From the records below, print exactly the lines starting at the one containing "TypeError (msg : string)" and ending at the one containing "OSError _ =>", ends included, and nothing else.
--- START ---
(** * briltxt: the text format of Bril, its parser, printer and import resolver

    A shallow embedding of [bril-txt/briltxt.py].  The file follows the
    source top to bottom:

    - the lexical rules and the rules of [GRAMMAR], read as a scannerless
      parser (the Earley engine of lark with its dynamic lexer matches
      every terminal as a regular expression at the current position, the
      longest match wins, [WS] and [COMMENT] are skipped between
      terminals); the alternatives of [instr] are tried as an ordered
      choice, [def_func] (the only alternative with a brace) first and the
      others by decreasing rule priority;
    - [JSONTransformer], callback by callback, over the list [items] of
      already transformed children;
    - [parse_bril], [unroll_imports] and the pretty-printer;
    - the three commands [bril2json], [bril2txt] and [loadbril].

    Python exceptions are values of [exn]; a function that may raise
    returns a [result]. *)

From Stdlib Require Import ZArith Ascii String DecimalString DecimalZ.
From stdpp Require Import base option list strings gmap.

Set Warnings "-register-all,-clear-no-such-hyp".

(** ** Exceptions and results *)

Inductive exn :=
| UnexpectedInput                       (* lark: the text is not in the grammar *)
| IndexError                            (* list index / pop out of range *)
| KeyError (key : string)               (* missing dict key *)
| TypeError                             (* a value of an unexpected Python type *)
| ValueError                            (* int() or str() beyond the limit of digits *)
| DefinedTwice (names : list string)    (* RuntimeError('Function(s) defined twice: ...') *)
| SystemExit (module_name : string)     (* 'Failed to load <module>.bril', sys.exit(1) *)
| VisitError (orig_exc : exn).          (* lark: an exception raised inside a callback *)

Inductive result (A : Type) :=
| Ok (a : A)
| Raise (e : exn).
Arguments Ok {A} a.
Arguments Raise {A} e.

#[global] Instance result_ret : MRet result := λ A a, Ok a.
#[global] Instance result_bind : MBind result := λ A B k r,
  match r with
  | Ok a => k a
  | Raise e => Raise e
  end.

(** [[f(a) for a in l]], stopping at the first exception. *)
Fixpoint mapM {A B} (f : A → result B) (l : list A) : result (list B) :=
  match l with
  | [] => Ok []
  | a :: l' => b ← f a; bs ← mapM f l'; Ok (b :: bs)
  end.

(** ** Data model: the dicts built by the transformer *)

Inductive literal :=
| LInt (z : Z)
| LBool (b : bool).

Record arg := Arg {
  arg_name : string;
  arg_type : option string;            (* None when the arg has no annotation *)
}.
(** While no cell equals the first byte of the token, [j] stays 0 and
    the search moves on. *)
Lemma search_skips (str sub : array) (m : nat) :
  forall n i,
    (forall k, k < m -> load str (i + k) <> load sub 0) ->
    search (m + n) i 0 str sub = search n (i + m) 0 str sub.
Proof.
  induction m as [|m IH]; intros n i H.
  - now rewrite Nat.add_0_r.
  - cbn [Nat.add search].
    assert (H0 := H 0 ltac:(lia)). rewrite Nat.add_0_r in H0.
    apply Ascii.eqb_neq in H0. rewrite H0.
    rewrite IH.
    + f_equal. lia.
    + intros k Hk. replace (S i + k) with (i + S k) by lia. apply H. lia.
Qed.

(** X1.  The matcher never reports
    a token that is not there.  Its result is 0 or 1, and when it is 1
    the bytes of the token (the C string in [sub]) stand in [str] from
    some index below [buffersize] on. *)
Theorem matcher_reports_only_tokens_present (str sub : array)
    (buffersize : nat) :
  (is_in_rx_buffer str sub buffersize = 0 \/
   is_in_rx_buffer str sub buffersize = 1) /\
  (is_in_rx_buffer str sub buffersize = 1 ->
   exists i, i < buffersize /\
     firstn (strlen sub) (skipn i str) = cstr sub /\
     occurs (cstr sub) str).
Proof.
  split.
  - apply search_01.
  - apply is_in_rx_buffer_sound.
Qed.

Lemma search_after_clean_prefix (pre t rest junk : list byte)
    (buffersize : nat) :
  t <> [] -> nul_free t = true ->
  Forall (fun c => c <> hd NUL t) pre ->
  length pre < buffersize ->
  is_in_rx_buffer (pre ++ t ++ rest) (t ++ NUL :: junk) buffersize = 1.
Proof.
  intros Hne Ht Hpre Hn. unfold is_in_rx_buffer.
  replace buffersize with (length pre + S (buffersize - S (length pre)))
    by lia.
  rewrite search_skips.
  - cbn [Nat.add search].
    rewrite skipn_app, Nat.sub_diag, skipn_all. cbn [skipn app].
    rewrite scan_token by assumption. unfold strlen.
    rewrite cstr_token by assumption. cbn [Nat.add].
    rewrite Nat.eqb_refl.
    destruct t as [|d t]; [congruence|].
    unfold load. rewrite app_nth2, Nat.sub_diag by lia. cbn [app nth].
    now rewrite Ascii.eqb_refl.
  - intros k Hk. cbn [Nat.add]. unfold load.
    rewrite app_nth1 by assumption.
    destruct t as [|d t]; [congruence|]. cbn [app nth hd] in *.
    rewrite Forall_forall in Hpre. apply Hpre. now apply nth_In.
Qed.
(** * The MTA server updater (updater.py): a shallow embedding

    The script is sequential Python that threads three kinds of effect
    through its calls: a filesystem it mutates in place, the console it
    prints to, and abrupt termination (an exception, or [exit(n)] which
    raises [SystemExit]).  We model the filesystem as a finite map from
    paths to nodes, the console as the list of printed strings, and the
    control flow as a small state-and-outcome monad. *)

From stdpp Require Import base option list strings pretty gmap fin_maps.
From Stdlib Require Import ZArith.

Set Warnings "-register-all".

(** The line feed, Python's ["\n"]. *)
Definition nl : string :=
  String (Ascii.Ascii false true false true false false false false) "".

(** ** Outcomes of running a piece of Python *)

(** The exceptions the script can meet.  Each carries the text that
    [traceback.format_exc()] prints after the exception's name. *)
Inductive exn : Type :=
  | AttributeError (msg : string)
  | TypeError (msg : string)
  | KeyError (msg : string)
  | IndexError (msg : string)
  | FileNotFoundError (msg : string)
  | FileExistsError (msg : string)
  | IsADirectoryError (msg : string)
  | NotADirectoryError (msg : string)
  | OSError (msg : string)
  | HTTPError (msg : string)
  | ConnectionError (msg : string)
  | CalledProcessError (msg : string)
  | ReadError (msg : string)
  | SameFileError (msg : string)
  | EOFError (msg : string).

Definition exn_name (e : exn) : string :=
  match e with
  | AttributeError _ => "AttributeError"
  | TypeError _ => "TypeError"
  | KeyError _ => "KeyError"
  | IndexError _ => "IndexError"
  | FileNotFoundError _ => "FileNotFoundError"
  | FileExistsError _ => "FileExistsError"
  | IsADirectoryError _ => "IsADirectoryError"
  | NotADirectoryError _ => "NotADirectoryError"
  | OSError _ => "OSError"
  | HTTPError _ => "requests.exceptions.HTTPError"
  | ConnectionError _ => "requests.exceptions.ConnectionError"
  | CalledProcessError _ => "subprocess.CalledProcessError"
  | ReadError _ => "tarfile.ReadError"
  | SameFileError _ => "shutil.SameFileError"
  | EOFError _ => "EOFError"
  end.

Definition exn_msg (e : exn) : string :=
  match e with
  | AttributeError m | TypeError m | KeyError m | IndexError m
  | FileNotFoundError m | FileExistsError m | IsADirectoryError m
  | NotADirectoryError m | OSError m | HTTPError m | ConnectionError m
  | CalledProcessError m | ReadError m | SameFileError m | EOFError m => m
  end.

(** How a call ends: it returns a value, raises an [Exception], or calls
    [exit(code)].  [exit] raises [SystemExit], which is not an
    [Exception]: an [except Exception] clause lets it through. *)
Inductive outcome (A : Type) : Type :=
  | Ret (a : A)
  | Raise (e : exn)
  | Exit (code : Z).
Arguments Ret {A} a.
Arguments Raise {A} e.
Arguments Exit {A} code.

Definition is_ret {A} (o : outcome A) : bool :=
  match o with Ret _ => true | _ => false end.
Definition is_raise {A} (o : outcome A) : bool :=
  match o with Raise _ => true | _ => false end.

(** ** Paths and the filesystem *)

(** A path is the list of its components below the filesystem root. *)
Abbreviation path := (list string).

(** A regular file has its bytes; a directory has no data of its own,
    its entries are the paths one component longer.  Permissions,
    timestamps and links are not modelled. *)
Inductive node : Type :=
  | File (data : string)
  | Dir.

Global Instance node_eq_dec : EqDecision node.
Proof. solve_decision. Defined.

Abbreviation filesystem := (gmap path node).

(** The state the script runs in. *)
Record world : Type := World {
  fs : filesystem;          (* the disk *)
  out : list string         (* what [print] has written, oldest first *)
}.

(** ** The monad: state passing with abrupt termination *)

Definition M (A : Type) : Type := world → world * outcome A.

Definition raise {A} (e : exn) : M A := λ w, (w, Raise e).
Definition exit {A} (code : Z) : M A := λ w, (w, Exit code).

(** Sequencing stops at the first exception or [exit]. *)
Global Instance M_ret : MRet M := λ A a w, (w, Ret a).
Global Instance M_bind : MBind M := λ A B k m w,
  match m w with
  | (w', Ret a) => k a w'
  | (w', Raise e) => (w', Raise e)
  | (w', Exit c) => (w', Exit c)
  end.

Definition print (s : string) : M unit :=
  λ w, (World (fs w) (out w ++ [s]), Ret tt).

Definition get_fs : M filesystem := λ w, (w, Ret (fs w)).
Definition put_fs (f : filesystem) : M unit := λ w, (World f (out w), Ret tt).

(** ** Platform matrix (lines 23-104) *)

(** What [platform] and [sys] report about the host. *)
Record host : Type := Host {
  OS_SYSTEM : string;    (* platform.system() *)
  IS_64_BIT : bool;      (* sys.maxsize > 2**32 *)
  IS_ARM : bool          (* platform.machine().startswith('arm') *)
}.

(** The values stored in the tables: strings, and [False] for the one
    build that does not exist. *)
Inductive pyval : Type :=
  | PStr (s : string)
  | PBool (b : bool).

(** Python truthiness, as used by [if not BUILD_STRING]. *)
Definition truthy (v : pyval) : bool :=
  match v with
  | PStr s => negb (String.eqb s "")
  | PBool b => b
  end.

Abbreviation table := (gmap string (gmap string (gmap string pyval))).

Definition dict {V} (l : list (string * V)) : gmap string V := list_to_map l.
--- END ---
## Completed exercise
  | TypeError (msg : string)
  | KeyError (msg : string)
  | IndexError (msg : string)
  | FileNotFoundError (msg : string)
  | FileExistsError (msg : string)
  | IsADirectoryError (msg : string)
  | NotADirectoryError (msg : string)
  | OSError (msg : string)
  | HTTPError (msg : string)
  | ConnectionError (msg : string)
  | CalledProcessError (msg : string)
  | ReadError (msg : string)
  | SameFileError (msg : string)
  | EOFError (msg : string).

Definition exn_name (e : exn) : string :=
  match e with
  | AttributeError _ => "AttributeError"
  | TypeError _ => "TypeError"
  | KeyError _ => "KeyError"
  | IndexError _ => "IndexError"
  | FileNotFoundError _ => "FileNotFoundError"
  | FileExistsError _ => "FileExistsError"
  | IsADirectoryError _ => "IsADirectoryError"
  | NotADirectoryError _ => "NotADirectoryError"
  | OSError _ => "OSError"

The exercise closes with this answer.